### Task to carry out
I need the number of lines in the following entries that hold the word "Hcase", and no other text.

________

Lemma bits_up_value l : Forall is_u32 l -> bits_value (bits_up l) = eval l.
Proof.
  induction 1 as [|x l Hx Hl IH]; [done|]. change (bits_up (x :: l)) with (limb_bits_up x ++ bits_up l).
  rewrite bits_value_app, IH. unfold limb_bits_up at 1. unfold is_u32 in *. rewrite bits_value_limb by lia. change (2 ^ 32) with B.
  unfold limb_bits_up. rewrite length_map, length_seqZ. change (2 ^ Z.of_nat (Z.to_nat 32)) with B. cbn [eval]. rewrite Z.mod_small by lia. lia.
Qed.

Lemma bits_up_bits l : Forall is_bit (bits_up l).
Proof.
  unfold bits_up. apply Forall_concat. apply Forall_fmap, Forall_forall. intros x _. cbn. apply Forall_fmap, Forall_forall. intros k _. apply land_1.
Qed.

(** ** Reduction by one modulus *)
Section Modulus.
Context (m : bigint_t) (Hm : wf_big m) (Hpos : 0 < value m).
Abbreviation n := (big_len m).
Abbreviation M := (value m).

Lemma modulus_len : 0 <= n <= capacity m.
Proof using Hm. destruct Hm as (_ & Hb & _). lia. Qed.

Lemma modulus_nonzero : n <> 0.
Proof using Hpos. intros E. unfold value in Hpos. rewrite E in Hpos. change (0 < 0) in Hpos. lia. Qed.

Lemma modulus_bound : M < pow_b (Z.to_nat n).
Proof using Hm.
  rewrite <- (raw_value m Hm). pose proof (eval_bound _ (raw_u32 m n Hm)) as Hb. rewrite raw_length in Hb. lia.
Qed.

Lemma once_off x : 0 <= x < 2 * M -> x mod M = if M <=? x then x - M else x.
Proof using Hpos.
  intros Hx. destruct (Z.leb_spec M x); [|rewrite Z.mod_small; lia].
  rewrite <- (Z_mod_plus_full x (-1)), Z.mod_small; lia.
Qed.

Lemma take_off_spec r carry : length r = Z.to_nat n -> Forall is_u32 r -> 0 <= carry <= 1 ->
  eval r + pow_b (Z.to_nat n) * carry < 2 * M ->
  length (take_off r carry m) = Z.to_nat n /\ Forall is_u32 (take_off r carry m) /\
    eval (take_off r carry m) = (eval r + pow_b (Z.to_nat n) * carry) mod M.
Proof using Hm Hpos.
  intros Hr Hu Hc Hlt. pose proof (eval_bound r Hu) as Hb. rewrite Hr in Hb. pose proof modulus_bound as HM. pose proof modulus_len as Hn.
  rewrite once_off by nia. unfold take_off, bigint_raw_compare, bigint_raw_subtract.
  pose proof Hm as (Hl & _ & _ & Hmu).
  pose proof (compare_down_spec (Z.to_nat n) r (limbs m) Hu Hmu ltac:(lia) ltac:(lia)) as Hcmp.
  rewrite take_ge in Hcmp by lia. fold M in Hcmp.
  destruct (sub_row_spec r (raw m n) 0) as (d & b & Ed & Hd & Hud & Hb' & Ev); [rewrite raw_length; lia|done|by apply raw_u32|lia|].
  rewrite raw_value, Hr in Ev by done. rewrite Ed. cbn [fst]. rewrite Hr in Hd.
  pose proof (eval_bound d Hud) as Hbd. rewrite Hd in Hbd.
  assert (Hcase : c_true carry || (0 <=? compare_down (Z.to_nat n) r (limbs m)) = (M <=? eval r + pow_b (Z.to_nat n) * carry)).
  { assert (carry = 0 \/ carry = 1) as [-> | ->] by lia; cbn [c_true Z.eqb negb orb].
    - destruct (Z.compare_spec (eval r) M); rewrite Hcmp; destruct (Z.leb_spec M (eval r + pow_b (Z.to_nat n) * 0)); (reflexivity || lia).
    - symmetry. apply Z.leb_le. lia. }
  rewrite Hcase. destruct (Z.leb_spec M (eval r + pow_b (Z.to_nat n) * carry)) as [Hge|Hlt'].
  - split; [done|]. split; [done|]. assert (b = 0 \/ b = 1) as [-> | ->] by lia; assert (carry = 0 \/ carry = 1) as [-> | ->] by lia; lia.
  - split; [done|]. split; [done|]. assert (carry = 0 \/ carry = 1) as [-> | ->] by lia; lia.
Qed.

Lemma shift_add_spec o x bit : holds_limbs n o x -> x < M -> is_bit bit ->
  holds_limbs n (bigint_mod_shift_add o m bit) ((2 * x + bit) mod M) /\ normal (bigint_mod_shift_add o m bit).
Proof using Hm Hpos.
  intros Ho Hx Hb. pose proof modulus_len as Hn. pose proof (holds_wf _ _ _ Ho) as Hw. pose proof (holds_nonneg _ _ _ Ho) as H0.
  unfold bigint_mod_shift_add. assert (0 <= bit <= 1) by (destruct Hb; lia).
  destruct (shift_row_spec (raw o n) bit) as (r & c & -> & Hr & Hu & Hc & Ev); [by apply raw_u32|done|].
  rewrite raw_length in Hr, Ev. rewrite (holds_raw n o x) in Ev by (done || lia).
  destruct (take_off_spec r c Hr Hu Hc ltac:(lia)) as (Ht & Htu & Hte). rewrite Ev in Hte. rewrite <- Hte.
  apply store_row; [done| |done|done]. destruct Ho as (_ & Ho & _). lia.
Qed.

________

### Result of this task
2